→ What the exercise asks:
Using the records below, locate all lines containing "list" and return them.

[Stored data entries]
Definition CpuOk (s : sched) : Prop := forall c, (c < s_total_cpus s)%nat ->
  cpu_idle_thread (cpu s c) = Some (idle_of c) /\ is_Some (cpu_current_thread (cpu s c)).

Definition Inv (y : sys) : Prop :=
  exists q, QInv N (sd y) q /\ CpuOk (sd y) /\ VInv idle_of (view_of y q).

Lemma queued_insert (q : nat -> list nat) c l1 l2 t x :
  q c = l1 ++ l2 -> (exists d, x ∈ (<[c := l1 ++ t :: l2]> q) d) <-> x = t \/ exists d, x ∈ q d.
Proof.
  intros E. split.
  - intros [d Hd]. destruct (decide (d = c)) as [->|Hne]; [|rewrite fn_lookup_insert_ne in Hd by done; eauto].
    rewrite fn_lookup_insert in Hd. assert (Hx : x = t \/ x ∈ q c) by (rewrite E; set_solver). destruct Hx; eauto.
  - intros [->|[d Hd]]; [exists c; rewrite fn_lookup_insert; set_solver|]. exists d.
    destruct (decide (d = c)) as [->|Hne]; [|by rewrite fn_lookup_insert_ne]. rewrite fn_lookup_insert.
    rewrite E in Hd. set_solver.
Qed.

Lemma queued_delete s (q : nat -> list nat) c l1 l2 t x :
  QInv N s q -> q c = l1 ++ t :: l2 -> (exists d, x ∈ (<[c := l1 ++ l2]> q) d) <-> x ≠ t /\ exists d, x ∈ q d.
Proof.
  intros HQ E. pose proof (q_nodup _ _ _ c HQ) as Hnd. rewrite E in Hnd. split.
  - intros [d Hd]. destruct (decide (d = c)) as [->|Hne].
    + rewrite fn_lookup_insert in Hd. split; [|exists c; rewrite E; set_solver]. intros ->.
      apply NoDup_app in Hnd as (_ & Hdj & [Hn2 _]%NoDup_cons). apply elem_of_app in Hd as [Hd|Hd]; [|done].
      apply (Hdj t Hd). set_solver.
    + rewrite fn_lookup_insert_ne in Hd by done. split; [|eauto]. intros ->. apply Hne.
      apply (q_disj _ _ _ HQ d c t); [done|]. rewrite E. set_solver.
  - intros [Hne [d Hd]]. exists d. destruct (decide (d = c)) as [->|Hdc]; [|by rewrite fn_lookup_insert_ne].
    rewrite fn_lookup_insert. rewrite E in Hd. set_solver.
Qed.

Lemma CpuOk_frame s s' : CpuOk s -> g_cpu_data s' = g_cpu_data s -> s_total_cpus s' = s_total_cpus s -> CpuOk s'.
Proof. intros HC Hg Hn c. unfold cpu. rewrite Hg, Hn. apply HC. Qed.

(** Fields of threads and CPUs as functions. *)
Lemma running_set_th s t f u :
  th_running_cpu (th (set_th t f s) u) = if decide (u = t) then th_running_cpu (f (th s t)) else th_running_cpu (th s u).
Proof. rewrite th_set_th. by case_decide. Qed.

Lemma th_set_cpu s c f t : th (set_cpu c f s) t = th s t.
Proof. done. Qed.

Lemma Inv_sleep y c t :
  Inv y -> (c < s_total_cpus (sd y))%nat -> pcs y c = Running -> cpu_current_thread (cpu (sd y) c) = Some t ->
  (t < N)%nat -> Inv (at_pc y c Parked (set_th t (fun x => x <| th_state := THREAD_STATE_WAITING |>) (sd y))).
Proof.
  intros (q & HQ & HC & HV) Hc Hp Ht Hn. exists q. split; [by apply QInv_set_th|].
  split; [by eapply CpuOk_frame|]. assert (Hcur : vcur (view_of y q) c = t) by (cbn; by rewrite Ht).
  eapply VInv_proper; [|apply (V_sleep idle_of (view_of y q) c HV Hp); by rewrite Hcur; apply normal_below].
  rewrite Hcur. constructor; try done.
  - intros u. cbn. rewrite state_set_th. unfold upd. by case_decide.
  - intros u. cbn. rewrite running_set_th. by case_decide; subst.
Qed.

Lemma Inv_cas y t s' :
  Inv y -> (t < N)%nat -> wake_cas t (sd y) = (s', true) ->
  Inv {| sd := s'; pcs := pcs y; waking := {[t]} ∪ waking y; dying := dying y |}.
Proof.
  intros (q & HQ & HC & HV) Hn. unfold wake_cas. destruct (decide _) as [Hs|]; [|done]. intros [= <-].
  exists q. split; [by apply QInv_set_th|]. split; [by eapply CpuOk_frame|].
  eapply VInv_proper; [|apply (V_cas idle_of (view_of y q) t HV); [by apply normal_below|done]].
  constructor; try done.
  - intros u. cbn. rewrite state_set_th. unfold upd. by case_decide.
  - intros u. cbn. rewrite running_set_th. by case_decide; subst.
  - intros u. cbn. rewrite elem_of_union, elem_of_singleton. done.
Qed.

(** Updating a thread that is on no queue and queueing it. *)
Lemma Inv_enqueue s1 q c t f :
  QInv N s1 q -> (forall d, t ∉ q d) -> (t < N)%nat -> (forall x, th_next (f x) = th_next x) ->
  let s' := runq_enqueue_locked c t (set_th t f s1) in
  exists l1 l2, q c = l1 ++ l2 /\ QInv N s' (<[c := l1 ++ t :: l2]> q) /\ qframe (set_th t f s1) s'.
Proof.
  intros HQ Ht Hn Hf. destruct (enqueue_Q N N_small (set_th t f s1) q c t) as (l1 & l2 & ? & ? & ? & _); [by apply QInv_set_th|done|done|].
  by exists l1, l2.
Qed.

Lemma qframe_set_th_state s s' t f u :
  qframe (set_th t f s) s' ->
  th_state (th s' u) = if decide (u = t) then th_state (f (th s t)) else th_state (th s u).
Proof. intros HF. by rewrite (qframe_state _ _ _ HF), state_set_th. Qed.
Lemma qframe_set_th_running s s' t f u :
  qframe (set_th t f s) s' ->
  th_running_cpu (th s' u) = if decide (u = t) then th_running_cpu (f (th s t)) else th_running_cpu (th s u).
Proof. intros HF. by rewrite (qframe_running _ _ _ HF), running_set_th. Qed.

Lemma CpuOk_qframe s s' : CpuOk s -> qframe s s' -> CpuOk s'.
Proof. intros HC (_ & Hg & Hn). by eapply CpuOk_frame. Qed.
Lemma CpuOk_set_th s t f : CpuOk s -> CpuOk (set_th t f s).
Proof. intros HC. by eapply CpuOk_frame. Qed.

Lemma Inv_wake y c t :
  Inv y -> t ∈ waking y ->
  Inv {| sd := wake_enqueue c t (sd y); pcs := pcs y; waking := waking y ∖ {[t]}; dying := dying y |}.
Proof.
  intros (q & HQ & HC & HV) Hw. unfold wake_enqueue. set (s1 := set_th t _ (sd y)).
  set (away := _ || _). set (target := if away then c else _).
  assert (Hf : exists f, (if away then set_th t (fun x => x <| th_assigned_cpu := c |>) s1 else s1) = set_th t f (sd y) /\
    (forall x, th_next (f x) = th_next x) /\ (forall x, th_state (f x) = th_state x) /\
    (forall x, th_running_cpu (f x) = th_running_cpu x)).
  { unfold s1. destruct away; [rewrite set_th_twice|]; eexists; split; try done. }
  destruct Hf as (f & -> & Hf1 & Hf2 & Hf3). clearbody target.
  destruct (w_waking _ _ HV t Hw) as [Hn _].
  assert (HnQ : forall d, t ∉ q d). { intros d Hd. by destruct (w_queued _ _ HV t (ex_intro _ d Hd)) as (_ & _ & []). }
  destruct (Inv_enqueue (sd y) q target t f HQ HnQ) as (l1 & l2 & El & HQ' & HF); [by apply normal_below|done|].
  eexists. split; [exact HQ'|]. split; [by eapply CpuOk_qframe, HF; apply CpuOk_set_th|].
  eapply VInv_proper; [|apply (V_enqueue idle_of (view_of y q) t HV Hw)]. constructor; try done.
  - intros u. cbn. rewrite (qframe_set_th_state _ _ _ _ _ HF), Hf2. by case_decide; subst.
  - intros u. cbn. rewrite (qframe_set_th_running _ _ _ _ _ HF), Hf3. by case_decide; subst.
  - intros d. cbn. by rewrite (qframe_cpu _ _ d HF).
  - intros u. cbn. rewrite elem_of_difference, elem_of_singleton. tauto.
  - intros u. cbn. by rewrite (queued_insert q target l1 l2 t u El).
Qed.

Lemma Inv_halt y t :
  Inv y -> (t < N)%nat -> Inv {| sd := halt t (sd y); pcs := pcs y; waking := waking y; dying := {[t]} ∪ dying y |}.
Proof.
  intros (q & HQ & HC & HV) Hn. exists q. split; [by apply QInv_set_th|]. split; [by apply CpuOk_set_th|].
  eapply VInv_proper; [|apply (V_halt idle_of (view_of y q) t HV); by apply normal_below]. constructor; try done.
  - intros u. cbn. unfold halt. rewrite state_set_th. unfold upd. by case_decide.
  - intros u. cbn. unfold halt. rewrite running_set_th. by case_decide; subst.
  - intros u. cbn. rewrite elem_of_union, elem_of_singleton. done.
Qed.

Lemma Inv_unlink y c t :
  Inv y -> t ∈ dying y ->
  Inv {| sd := runq_remove_locked c t (sd y); pcs := pcs y; waking := waking y; dying := dying y |}.
Proof.
  intros (q & HQ & HC & HV) Hd. destruct (remove_Q N N_small (sd y) q c t HQ) as [[Hn ->]|(l1 & l2 & El & HQ' & HF)].
  { exists q. split; [done|]. split; [done|]. eapply VInv_proper; [|exact HV]. by constructor. }
  eexists. split; [exact HQ'|]. split; [by eapply CpuOk_qframe|].
  eapply VInv_proper; [|apply (V_unlink idle_of (view_of y q) t HV Hd)]. constructor; try done.
  - intros u. cbn. by rewrite (qframe_state _ _ _ HF).
  - intros u. cbn. by rewrite (qframe_running _ _ _ HF).
  - intros d. cbn. by rewrite (qframe_cpu _ _ d HF).
  - intros u. cbn. by rewrite (queued_delete _ q c l1 l2 t u HQ El).
Qed.

Lemma Inv_add y t :
  Inv y -> (t < N)%nat -> th_state (th (sd y) t) = THREAD_STATE_NEW ->
  Inv {| sd := scheduler_add_thread t (sd y); pcs := pcs y; waking := waking y; dying := dying y |}.
Proof.
  intros (q & HQ & HC & HV) Hn Hs. unfold scheduler_add_thread. rewrite set_th_twice.
  generalize (least_loaded (set_th t (fun x => (if th_base_priority x =? 0 then x <| th_base_priority := 32 |> else x)
    <| th_sched_priority := th_base_priority (if th_base_priority x =? 0 then x <| th_base_priority := 32 |> else x) |>
    <| th_priority := th_base_priority (if th_base_priority x =? 0 then x <| th_base_priority := 32 |> else x) |>
    <| th_cpu_usage := 0 |> <| th_running_cpu := None |> <| th_state := THREAD_STATE_READY |>) (sd y))).
  intros target. rewrite set_th_twice. set (f := fun x : chimera_thread => _).
  assert (HnQ : forall d, t ∉ q d).
  { intros d Hd. destruct (w_queued _ _ HV t (ex_intro _ d Hd)) as (_ & [E|E] & _); cbn in E; congruence. }
  assert (Hf1 : forall x, th_next (f x) = th_next x) by (intros x; unfold f; by destruct (_ =? 0)).
  destruct (Inv_enqueue (sd y) q target t f HQ HnQ Hn Hf1) as (l1 & l2 & El & HQ' & HF).
  eexists. split; [exact HQ'|]. split; [by eapply CpuOk_qframe, HF; apply CpuOk_set_th|].
  eapply VInv_proper; [|apply (V_add idle_of (view_of y q) t HV); [by apply normal_below|done]]. constructor; try done.
  - intros u. cbn. rewrite (qframe_set_th_state _ _ _ _ _ HF). unfold upd. by case_decide; subst.
  - intros u. cbn. rewrite (qframe_set_th_running _ _ _ _ _ HF). unfold upd. by case_decide; subst.
  - intros d. cbn. by rewrite (qframe_cpu _ _ d HF).
  - intros u. cbn. by rewrite (queued_insert q target l1 l2 t u El).
Qed.

Lemma Inv_at_pc_twice y c p p' s s' : Inv (at_pc (at_pc y c p s) c p' s') -> Inv (at_pc y c p' s').
Proof.
  intros (q & HQ & HC & HV). exists q. split; [done|]. split; [done|]. eapply VInv_proper; [|exact HV].
  constructor; try done. intros d. cbn. unfold upd. by case_decide.
Qed.

Lemma Inv_dequeue y c s' new :
  Inv y -> pcs y c = Picked None -> runq_dequeue_locked c (sd y) = (s', new) -> Inv (at_pc y c (Picked new) s').
Proof.
  intros (q & HQ & HC & HV) Hp Hd. pose proof (dequeue_Q N N_small (sd y) q c HQ) as HD.
  destruct (q c) as [|t l] eqn:El.
  - rewrite HD in Hd. injection Hd as <- <-. exists q. split; [done|]. split; [done|].
    eapply VInv_proper; [|exact HV]. constructor; try done. intros d. cbn. unfold upd. by case_decide; subst.
  - destruct HD as (s1 & E & HQ' & HF). rewrite E in Hd. injection Hd as <- <-.
    eexists. split; [exact HQ'|]. split; [by eapply CpuOk_qframe|].
    eapply VInv_proper; [|apply (V_take_queued idle_of (view_of y q) c t (Picked (Some t)) HV Hp); [|by left]].
    2:{ exists c. rewrite El. by left. }
    constructor; try done.
    + intros u. cbn. by rewrite (qframe_state _ _ _ HF).
    + intros u. cbn. by rewrite (qframe_running _ _ _ HF).
    + intros d. cbn. by rewrite (qframe_cpu _ _ d HF).
    + intros u. cbn. by rewrite (queued_delete _ q c [] l t u HQ El).
Qed.

Lemma current_vcur y q c t :
  cpu_current_thread (cpu (sd y) c) = Some t -> vcur (view_of y q) c = t.
Proof. cbn. by intros ->. Qed.

Lemma Inv_yield y c s' new :
  Inv y -> (c < s_total_cpus (sd y))%nat -> pcs y c = Running \/ pcs y c = Parked ->
  yield_locked c (sd y) = (s', new) -> Inv (at_pc y c (Picked new) s').
Proof.
  intros HI Hc Hp Hy. pose proof HI as (q & HQ & HC & HV). destruct (HC c Hc) as [Hid [old Hcur]].
  unfold yield_locked in Hy. rewrite Hid, Hcur in Hy.
  assert (Hkeep : forall s1 f, s1 = set_th old f (sd y) -> (forall x, th_next (f x) = th_next x) ->
    (forall x, th_state (f x) = th_state x) -> (forall x, th_running_cpu (f x) = th_running_cpu x) ->
    Inv (at_pc y c (Picked None) s1)).
  { intros s1 f -> Hf1 Hf2 Hf3. exists q. split; [by apply QInv_set_th|]. split; [by apply CpuOk_set_th|].
    eapply VInv_proper; [|apply (V_yield_keep idle_of (view_of y q) c HV Hp)]. constructor; try done.
    - intros u. cbn. rewrite state_set_th, Hf2. by destruct (decide (u = old)) as [->|].
    - intros u. cbn. rewrite running_set_th, Hf3. by destruct (decide (u = old)) as [->|]. }
  assert (Hdeq : forall s1, Inv (at_pc y c (Picked None) s1) -> runq_dequeue_locked c s1 = (s', new) ->
    Inv (at_pc y c (Picked new) s')).
  { intros s1 HI1 Hd. eapply Inv_at_pc_twice, Inv_dequeue; [exact HI1| |exact Hd].
    cbn. unfold upd. by rewrite decide_True. }
  destruct (decide (Some old = Some (idle_of c))) as [E|Hne].
  { eapply Hdeq; [|exact Hy]. exists q. split; [done|]. split; [done|].
    eapply VInv_proper; [|apply (V_yield_keep idle_of (view_of y q) c HV Hp)]. by constructor. }
  rewrite set_th_twice in Hy. set (f := fun x : chimera_thread => _) in Hy.
  destruct (decide _) as [Hrun|Hrun] in Hy; [|by eapply Hdeq, Hy; eapply (Hkeep _ f)].
  eapply Hdeq; [|exact Hy]. rewrite set_th_twice. set (g := fun x : chimera_thread => _).
  assert (Hn : normal idle_of old).
  { pose proof (w_cur _ _ HV c) as Hw. rewrite (current_vcur y q c old Hcur) in Hw. destruct Hw; [congruence|done]. }
  assert (Hs : th_state (th (sd y) old) = THREAD_STATE_RUNNING) by (by rewrite state_set_th, decide_True in Hrun).
  assert (HnQ : forall d, old ∉ q d).
  { intros d Hd. destruct (w_queued _ _ HV old (ex_intro _ d Hd)) as (_ & [E|E] & _); cbn in E; congruence. }
  destruct (Inv_enqueue (sd y) q c old g HQ HnQ) as (l1 & l2 & El & HQ' & HF); [by apply normal_below|done|].
  eexists. split; [exact HQ'|]. split; [by eapply CpuOk_qframe, HF; apply CpuOk_set_th|].
  eapply VInv_proper; [|apply (V_yield_enqueue idle_of (view_of y q) c HV Hp); by rewrite (current_vcur y q c old Hcur)].
  rewrite (current_vcur y q c old Hcur). constructor; try done.
  - intros u. cbn. rewrite (qframe_set_th_state _ _ _ _ _ HF). unfold upd. by case_decide; subst.
  - intros u. cbn. rewrite (qframe_set_th_running _ _ _ _ _ HF). by case_decide; subst.
  - intros d. cbn. by rewrite (qframe_cpu _ _ d HF).
  - intros u. cbn. by rewrite (queued_insert q c l1 l2 old u El).
Qed.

→ Your response:
Lemma queued_insert (q : nat -> list nat) c l1 l2 t x :
Lemma queued_delete s (q : nat -> list nat) c l1 l2 t x :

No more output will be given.